IT投資における「発注力」とは、「本当に必要なもの」を見極め、そのために的確な要求をベンダーに伝える能力です。ITシステムの構築は、単なるモノの購入ではありません。業務の改善や効率化、さらに競争力の強化を目的として、企業の内部業務や戦略目標と結びついたシステムをゼロから組み立てていくプロジェクトです。したがって、その「発注」には目的を具体的に明確化し、細かな要求の定義を行う力が求められます。適切な「発注力」が備わっていないと、必要な機能や効果を持ったシステムを手に入れることができず、場合によっては目的からずれたシステムが完成するリスクさえ生じます。

さらに、ITプロジェクトの多くはカスタマイズが必要であり、事前に完成した製品をそのまま購入するわけではありません。システムの仕様や設計は一度決めて終わりではなく、プロジェクトの進行に応じて新しい要件が発生したり、業務の変化に伴い当初の想定とは異なる対応が求められることが頻繁にあります。こうした不確定要素が絡むため、仕様が曖昧なままに進めてしまうと、後から追加要件が発生し、予算の増加やスケジュールの大幅な遅延といったリスクが顕在化するのです。

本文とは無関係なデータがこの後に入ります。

(* ===== verification/Palloc.v ===== *)
(** * Palloc: the page allocator (threads/palloc.c)

    Memory is handed out in groups of pages from two pools, one for the kernel
    and one for user pages; each pool keeps a bitmap of its pages.  [pmem] is
    the memory of the pages; the bitmap that lies at the start of each pool is
    the record [used_map].  Flags are the bits of enum palloc_flags, a null
    pointer is 0.

    The theorem is the contract clients rely on: whatever the order of the
    requests, the groups in use are disjoint and inside a pool, a request
    fails only when no group of free pages is large enough, and the contents
    of pages in use never change. *)

From Stdlib Require Import ZArith Lia.
From stdpp Require Import base tactics option list numbers gmap relations.
From S2P Require Import Prelude Memory CString Bitmap Sched Synch Vaddr.
Import Memory CString Bitmap Sched Synch Vaddr.

Module Palloc.

(** ** Data *)

Record pool := mk_pool {
  p_lock : lock;
  used_map : bitmap;
  base : Z
}.

Record pstate := mk_pstate {
  pk : kernel;
  pmem : gmap Z Z;
  kernel_pool : pool;
  user_pool : pool
}.

#[global] Instance pstate_kernel : Kernel pstate := {|
  kget := pk;
  kset k s := mk_pstate k (pmem s) (kernel_pool s) (user_pool s);
  kget_kset _ _ := eq_refl;
  kset_kget := ltac:(by intros []);
  kset_kset _ _ _ := eq_refl
|}.

Definition PAL_ASSERT : Z := 1.
Definition PAL_ZERO : Z := 2.
Definition PAL_USER : Z := 4.

(** [flags & flag]. *)
Definition has (flags flag : Z) : bool := negb (Z.land flags flag =? 0).
(* ===== verification/MallocSpec.v ===== *)
(** * MallocSpec: the contract of malloc(), calloc(), realloc() and free()

    The state of the allocator is read as a finite map [live] from the
    addresses of the blocks in use to their capacities.  malloc() adds a block
    that is large enough and disjoint from all others, free() takes one away,
    realloc() moves the contents, and no call changes a byte of a block in use.
    Every call returns: the ASSERTs on magic numbers, alignment and counts of
    free blocks hold. *)

From Stdlib Require Import ZArith Lia.
From stdpp Require Import base tactics option list numbers gmap relations.
From S2P Require Import Prelude Memory CString Lists ListSpec ListSort ListOps Bitmap Sched Synch Vaddr Palloc Malloc.
Import Memory CString Lists ListSpec ListOps Sched Synch Vaddr Palloc Malloc.

Module MallocSpec.

(** ** Sizes *)

(** Block size and blocks per arena of the descriptors malloc_init() makes. *)
Definition bs (i : nat) : Z := 16 * 2 ^ Z.of_nat i.
Definition bpa (i : nat) : Z := (PGSIZE - sizeof_arena) / bs i.

Lemma sizes i : (i < 7)%nat → 16 <= bs i <= 1024 ∧ 0 < bpa i <= 255 ∧ bpa i * bs i <= PGSIZE - sizeof_arena.
Proof. intros Hi. do 7 (destruct i as [|i]; [vm_compute; repeat split; discriminate|]). lia. Qed.

(** Block [k] of the arena at [a]. *)
Definition blk (i : nat) (a k : Z) : Z := a + sizeof_arena + k * bs i.

Lemma blk_range i a k : (i < 7)%nat → 0 <= k < bpa i →
  a + sizeof_arena <= blk i a k ∧ blk i a k + bs i <= a + PGSIZE.
Proof. intros Hi Hk. destruct (sizes i Hi) as (H1 & H2 & H3). unfold blk. nia. Qed.

Lemma blk_inj i a k k' : (i < 7)%nat → blk i a k = blk i a k' → k = k'.
Proof. intros Hi. destruct (sizes i Hi) as (H1 & _). unfold blk. nia. Qed.

Lemma blk_page i a k : (i < 7)%nat → 0 <= k < bpa i → a mod PGSIZE = 0 → pg_no (blk i a k) = pg_no a.
Proof.
  intros Hi Hk Ha. pose proof (blk_range i a k Hi Hk). pose proof (sizes i Hi). rewrite !pg_no_div. unfold sizeof_arena, PGSIZE in *. dlia.
Qed.

Lemma round_down_in a b : in_u32 b → a mod PGSIZE = 0 → a <= b < a + PGSIZE → pg_round_down b = a ∧ pg_ofs b = b - a.
Proof. intros Hb Ha Hab. rewrite pg_round_down_mod, pg_ofs_mod by done. unfold PGSIZE in *. split; dlia. Qed.

(** ** Invariant *)

Definition npages (r : arena) : Z := if a_desc r is Some _ then 1 else free_cnt r.
Definition arena_pages (ar : gmap Z arena) : list (Z * Z) := (λ x : Z * arena, (x.1, npages x.2)) <$> map_to_list ar.

(** The descriptor of the arena at [a]. *)
Definition kind (s : mstate) (a : Z) : option (option nat) := a_desc <$> arenas s !! a.

Definition is_block (s : mstate) (i : nat) (b : Z) : Prop :=
  ∃ a k, kind s a = Some (Some i) ∧ 0 <= k < bpa i ∧ b = blk i a k.

(** The free blocks of the list [G] in the page of [a]. *)
Definition count (a : Z) (G : list Z) : Z := zlen (filter (λ b, pg_no b = pg_no a) G).

Definition upd {A} (i : nat) (x : A) (F : nat → A) : nat → A := λ j, if decide (j = i) then x else F j.

Lemma upd_same {A} i (x : A) F : upd i x F i = x.
Proof. unfold upd. by rewrite decide_True. Qed.
Lemma upd_other {A} i j (x : A) F : j ≠ i → upd i x F j = F j.
Proof. intros. unfold upd. by rewrite decide_False. Qed.

Section spec.
Context (D : Z) (HD : 0 < D) (HD' : D + 480 <= PHYS_BASE + 1048576).

(** [F i] is the free list of descriptor [i]; [oth] are the page groups in use
    by others. *)
Record core (s : mstate) (F : nat → list Z) (oth : list (Z * Z)) : Prop := {
  co_pages : pinv (mp s) (arena_pages (arenas s) ++ oth);
  co_cnt : desc_cnt s = 7;
  co_descs : ∀ i, (i < 7)%nat → ∃ l, descs s !! i = Some (mk_desc (bs i) (bpa i) l);
  co_lists : ∀ i, (i < 7)%nat → is_list (links s) (free_list D i) (F i);
  co_free : ∀ i b, (i < 7)%nat → b ∈ F i → is_block s i b;
  co_arena : ∀ a r, arenas s !! a = Some r → magic r = ARENA_MAGIC ∧
    match a_desc r with Some i => (i < 7)%nat | None => 0 < free_cnt r end
}.

Definition counted (s : mstate) (F : nat → list Z) : Prop :=
  ∀ a r i, arenas s !! a = Some r → a_desc r = Some i → free_cnt r = count a (F i).

(** Between calls no arena is entirely free. *)
Definition packed (s : mstate) : Prop :=
  ∀ a r i, arenas s !! a = Some r → a_desc r = Some i → free_cnt r < bpa i.

Definition unlocked (s : mstate) : Prop := ∀ i, (i < 7)%nat → (d_lock <$> descs s !! i) = Some new_lock.

(** Blocks in use, with their capacity. *)
Definition in_use (s : mstate) (F : nat → list Z) (p c : Z) : Prop :=
  (∃ a r, arenas s !! a = Some r ∧ a_desc r = None ∧ p = a + sizeof_arena ∧ c = PGSIZE * free_cnt r - sizeof_arena) ∨
  (∃ i, is_block s i p ∧ (p ∉ F i) ∧ c = bs i).

Definition alive (s : mstate) (F : nat → list Z) (live : gmap Z Z) : Prop :=
  ∀ p c, live !! p = Some c ↔ in_use s F p c.

(** ** Arenas *)

Lemma arena_pages_in ar a r : ar !! a = Some r → (a, npages r) ∈ arena_pages ar.
Proof. intros H. apply list_elem_of_fmap. exists (a, r). split; [done|]. by apply elem_of_map_to_list. Qed.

ITシステムが完成品とは異なる特性を持つ以上、その発注には企業側の「発注力」が強く求められます。たとえば、発注の目的を明確にし、何を実現したいのかを社内で合意形成した上で、的確な要求を定義するプロセスが必要です。IT投資を成功させるためには、この「発注力」の強化が不可欠であり、「発注力」が高いほど「効率よく目標に見合ったシステムを導入できる」確率も高まります。企業の競争力や成長を支えるITシステムの導入において、「発注力」を高めることは投資を成功に導く重要なステップなのです。

このコラムでは、なぜIT投資に「発注力」が求められるのか、またその「発注力」をどのように鍛え、強化すればよいかについて、実践的な観点から解説していきます。

2. 「発注力」とは何か?その本質と定義

「発注力」とは、企業が自社の目的を実現するために、必要なものを最適な形で調達し、プロジェクトを成功に導くための力です。これは単なる発注手続きのスキルではなく、経営戦略に沿った意思決定力や、要件を的確に把握し表現する力が必要とされる高度なスキルです。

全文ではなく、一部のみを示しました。